Kapının kilidi her geçen saniye daha çok zorlanıyor, kalbimin daha hızlı atmasına sebep oluyordu. Ellerimi bornozun yakasına bastırarak kapıya doğru ilerledi. Kapılar eski tip olduğu için gözetleme deliği yoktu ve tahtadan yapılmıştı. İçimden belli belirsiz geçirdiğim iyi dileklere yoğunlaşmaya çalıştım. Gözlerimi sımsıkı kapatıp, bunun rüya olmasını umdum ama rüya değildi. Gözlerimi açtığımda kapının kilidinin hala hareket ettiğini gördüm. Gözümün önünde, arkadan birisinin açmaya çalışmasıyla oynayan kilit ısrarla açılmıyordu.
En sonunda yerdeki çantama uzanıp, telefonumu alıp polisi aramayı akıl edebilmiştim. Çantadan telefonumu çıkartırken ellerim titriyordu. Gözümün önüne gelen saç tutamını kulağımın arkasına iterek, tuş kilidini açtım. Zihnimde havada uçuşan önemli telefon numaralarını düşünürken, kilit sesi kayboldu.
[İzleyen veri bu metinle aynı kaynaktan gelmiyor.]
(* ===== verification/Message.v ===== *)
(** * Messages between endpoints ([cyber/transport/common/identity.cc],
    [cyber/transport/message/message_info.cc], [cyber/transport/message/history.h])

    [Identity]: who sends.  [MessageInfo]: what goes with a message, as bytes in
    a block of shared memory and as the sample identity of the data distribution
    service ([cyber/transport/transmitter/rtps_transmitter.h],
    [cyber/transport/rtps/sub_listener.cc]).  [History]: the messages kept for
    readers that come late.

    [std::hash] on strings is an argument. *)

From S2P Require Import Prelude.
From stdpp Require Import pretty.

Local Open Scope Z_scope.

Module Identity.
Section identity.
Context (Hash : list Z → Z).

Record t := mk { data_ : list Z; hash_value_ : Z; hash_value_str_ : string }.

Definition ID_SIZE : nat := 8.

Definition Update (x : t) : t := mk (data_ x) (Hash (data_ x)) (pretty (Hash (data_ x))).

(** [uuid]: what [uuid_generate] gives when an identity is to be generated. *)
Definition Identity (uuid : option (list Z)) : t :=
  let x := mk (replicate ID_SIZE 0) 0 "" in
  match uuid with
  | None => x
  | Some uuid => Update (mk (take ID_SIZE uuid) (hash_value_ x) (hash_value_str_ x))
  end.

Definition set_data (data : list Z) (x : t) : t :=
  Update (mk (take ID_SIZE data) (hash_value_ x) (hash_value_str_ x)).

(** [operator==] compares the bytes only. *)
Definition eqb (x y : t) : bool := bool_decide (data_ x = data_ y).

(** Eight bytes; [updated] if the hash is theirs. *)
Definition well_typed (x : t) : Prop := length (data_ x) = ID_SIZE ∧ Forall byte (data_ x).
Definition updated (x : t) : Prop := Update x = x.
Kapının arkasındaki kişi, kilide sokmaya çalıştığı cismi kilide sokmaktan vazgeçmişti.
Telefonu tuttuğum elimi yavaşça aşağıya indirirken, kapıya doğru yürümeye başladım. Çıplak bacaklarım üşüyordu ama titrememin sebebi onlar değildi. Arkadan gelen tanıdık sesle, bütün kaslarımın gevşediğini hissettim. Bu ses, benim tanıdığım bir sesti. Sıcacık sesiyle, bana kendini duyurmaya çalışıyordu şimdi.
"Dünya! Dünya benim, Naz!"
*Medyadaki, Naz.
ŞİMDİ OKUDUĞUN
SİYAH
Novela Juvenil"Sen ..." dedi adam boğazındaki acı tortuyu bastırmaya çalışarak; "Sen benim en karanlık odalarıma girip, hiç sevilmemiş saçlarıma dokundun." Sigarasını içine bir kez daha çekerken; kısık gözleri kızın beyaz, küçük, kemikli ellerine kaydı. "Ve ben b...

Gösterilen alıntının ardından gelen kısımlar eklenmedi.